Alec Hirschfeld '65's new memoir

Alec Hirschfeld '65's memoir titled What the Camera Didn't See shines a light on the action behind the scenes and follows his career as a camera assistant to a director of photography. Click READ MORE to learn more about Alec, his book, and to read a review from his mom.
AlexcHirschfeld is a retired cinematographer, avid sailor, and licensed charter boat captain. His award-winning documentary series Out Here in the Fields has been screened at dozens of film festivals around the country and can be seen on the Vimeo website. 

Book review by Alex's mom:
I want you all to know that my son, Alec, he’s the handsome one, has written a book about his life working in the movie business. I actually don’t understand how he did it, since his memory is nothing to brag about. Anyway, it’s still a pretty good book; even if sometimes I wished it was about someone else’s son. I shouldn’t complain, but he only writes about me in two or three places, and at least one of those is a criticism. I guess I should be happy that he even remembered he has a mother. 
What the Camera Didn't See
This memoir of a young filmmaker places the reader on the set of well-known movies like Taxi Driver, The Terminator, Mean Streets, and Jaws 2. We follow the career of the youngest assistant cameraman in New York and share his encounters with cinema luminaries like Robert De Niro, Jody Foster, Ali MacGraw, Martin Sheen, Beau and Lloyd Bridges, Arnold Schwarzenegger, and the great Federico Fellini, as well as Grateful Dead founder Jerry Garcia. The book shines a light on the action behind the scenes: the director’s process, celebrity quirks, the jokes, the danger, and even the cruelty.

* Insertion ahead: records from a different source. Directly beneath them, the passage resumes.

(* ===================================================================== *)
(** ** generateAuthJWT *)
(* ===================================================================== *)

(** C7.  [generateAuthJWT] branches three ways on its payload.  With a
    non-empty string email it signs one token: over the encrypted password
    of the payload when there is one, else over the plaintext password
    encrypted under the process secret first; with neither it rejects with
    [AuthError] without any call; and a successful run has made exactly one
    signing call, its last, whose answer is the token.  Without such an
    email it answers the jwt of the payload unchanged, without any call,
    when that is a non-empty string, and rejects with [AuthError]
    otherwise. *)
Theorem generateAuthJWT_three_way (payload : JsVal) :
  let p := spread payload in
  let _id := field p "_id" in
  let email := field p "email" in
  let encryptedPassword := field p "encryptedPassword" in
  let password := field p "password" in
  let jwt := field p "jwt" in
  let signing c :=
    CryptoGenerateJWT
      (JObj [("_id", _id); ("email", email); ("encryptedPassword", c)]) in
  (valid_str email = true ->
     (valid_str encryptedPassword = true ->
      generateAuthJWT payload = call (signing encryptedPassword))
     /\
     (valid_str encryptedPassword = false -> valid_str password = true ->
      generateAuthJWT payload =
      (c <- call (CryptoEncrypt password (secretKey env)) ;;
       call (signing c)))
     /\
     (valid_str encryptedPassword = false -> valid_str password = false ->
      forall w, generateAuthJWT payload w = (Err AuthError, w))
     /\
     (forall w token w',
        generateAuthJWT payload w = (Ok token, w') ->
        exists evs c,
          added w w' (evs ++ [(signing c, Ok token)]) /\
          count_calls is_sign (evs ++ [(signing c, Ok token)]) = 1))
  /\
  (valid_str email = false ->
     (valid_str jwt = true ->
      forall w, generateAuthJWT payload w = (Ok jwt, w))
     /\
     (valid_str jwt = false ->
      forall w, generateAuthJWT payload w = (Err AuthError, w))).
Proof.
  cbv zeta. unfold generateAuthJWT. split; intros He; rewrite He.
  - split; [| split; [| split]].
    + intros Hc. rewrite Hc. reflexivity.
    + intros Hc Hp. rewrite Hc, Hp. reflexivity.
    + intros Hc Hp w. rewrite Hc, Hp. reflexivity.
    + intros w token w'.
      destruct (valid_str (field (spread payload) "encryptedPassword")).
      * intros H. apply call_run in H. destruct H as (_ & _ & Ht).
        exists [], (field (spread payload) "encryptedPassword").
        split; [exact Ht | reflexivity].
      * destruct (valid_str (field (spread payload) "password"));
          [| discriminate].
        intros H. apply bind_run in H.
        destruct H as [(c & w1 & Hc & H) | (e & _ & Habs)]; [| discriminate].
        apply call_run in Hc. destruct Hc as (_ & _ & Ht1).
        apply call_run in H. destruct H as (_ & _ & Ht2).
        exists [(CryptoEncrypt (field (spread payload) "password")
                   (secretKey env), Ok c)], c.
        split; [| reflexivity].
        unfold added. rewrite Ht2, Ht1. now rewrite <- app_assoc.
  - split; intros Hj w; rewrite Hj; reflexivity.
Qed.

(* ===================================================================== *)
(** ** signUp *)
(* ===================================================================== *)

Lemma signUp_refused args params w :
  signUpRefused args = true -> signUp args params w = (Err AuthError, w).
Proof. unfold signUp. intros ->. reflexivity. Qed.

Lemma signUp_weak_password args :
  isSecurePassword (authField args "password") = false ->
  signUpRefused args = true.
Proof.
  unfold signUpRefused, authField. cbv zeta. intros ->.
  simpl. now rewrite !orb_true_r.
Qed.

Lemma signUp_first_call args params w :
  signUpRefused args = false ->
  exists r evs,
    added w (snd (signUp args params w)) ((RCheckAuthInApi args, r) :: evs).
Proof.
  intros Hr. unfold signUp. rewrite Hr. unfold signUpAccepted.
  match goal with
  | |- context [bind (call ?c) ?k] => set (rest := k)
  end.
  unfold bind. destruct (call (RCheckAuthInApi args) w) as [r w1] eqn:Hc.
  apply call_run in Hc. destruct Hc as (_ & _ & Ht).
  exists r. destruct r as [fromApi | e].
  - assert (Hrest : only_calls any_call (rest fromApi)).
    { (* the continuation, run from any world, only appends to the log *)
      subst rest. cbv beta.
      apply only_bind; [apply steady_only, steady_destructure |]. intros prof.
      apply only_bind; [now apply steady_only, steady_getUser |]. intros u.
      apply only_if; [apply only_throw |].
      apply only_bind.
      { apply steady_only, steady_promise_all.
        repeat (constructor; [now apply steady_call |]). constructor. }
      intros enc.
      apply only_bind; [now apply steady_only, steady_createUser |].
      intros user.
      apply only_bind; [now apply steady_only, steady_generateAuthJWT |].
      intros jwt.
      apply only_bind; [apply only_setUserSession |]. intros _.
      apply only_ret. }
    destruct (Hrest w1) as [evs [Hadd _]]. exists evs.
    unfold added in *. rewrite Hadd, Ht. now rewrite <- app_assoc.
  - exists []. exact Ht.
Qed.
(** * OrcaQ: the queue engine of [queue.go]

    A shallow embedding of the durable work queue: the job store with its
    transactions, the notification channel, the engine operations
    ([PushBytes], [PushJob], [GetJobByID], [updateJobStatus],
    [processJobs], [Init], [Close]) and the dispatch loop of
    [registerWorkerWithContext], followed by the properties of the
    engine. *)

From Stdlib.Strings Require Import Byte.
From stdpp Require Import gmap strings list fin_maps.

(** ** Bytes and keys *)

(** Go's [[]byte]. *)
Abbreviation bytes := (list byte).

#[global] Instance byte_eq_dec : EqDecision byte := Byte.byte_eq_dec.

#[global] Instance byte_countable : Countable byte :=
  inj_countable Byte.to_N Byte.of_N Byte.of_to_N.

(** ** Errors

    Modelled from the spec: the type [RecoverableWorkerError] that line
    118 asserts is declared outside [queue.go]; the spec has it as a
    distinct, classifiable kind of error.  The other values of Go's
    [error] that the engine meets are the errors of the store, of which
    the model names a closed handle and a key that is not there, and any
    other error with its text. *)
Inductive error : Type :=
  | ErrDBClosed
  | ErrNotFound
  | ErrOther (msg : string)
  | RecoverableWorkerError (msg : string).

(** [err.Error()] *)
Definition Error (e : error) : string :=
  match e with
  | ErrDBClosed => "db is closed"
  | ErrNotFound => "key not found"
  | ErrOther msg => msg
  | RecoverableWorkerError msg => msg
  end.

(** [_, ok := err.(RecoverableWorkerError)] *)
Definition isRecoverable (e : error) : bool :=
  match e with
  | RecoverableWorkerError _ => true
  | _ => false
  end.

(** A Go pair [(value, error)] of which exactly one side is set. *)
Inductive result (A : Type) : Type :=
  | Ok (a : A)
  | Err (e : error).
Arguments Ok {A} a.
Arguments Err {A} e.

(** The [error] half of a result: [None] is Go's [nil]. *)
Definition err_of {A} (r : result A) : option error :=
  match r with
  | Ok _ => None
  | Err e => Some e
  end.

(** ** Job records *)

(** Modelled from the spec: the status constants [Ack], [Nack], [Uack]
    and [Failed] are declared outside [queue.go]; the spec lists these
    four (Acknowledged, NegativeAcknowledged, Unacknowledged, Failed). *)
Inductive JobStatus : Type := Ack | Nack | Uack | Failed.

The author’s career path takes him from camera assistant, to camera operator, and finally to director of photography, including a detour to the Virgin Islands and a new identity as a charter boat captain. Each chapter tells a story behind a particular film; while a personal drama weaves through these movie titled chapters. The young cameraman's coming of age is nearly Oedipal as a casual affair between him and another crew member becomes an intergenerational love triangle.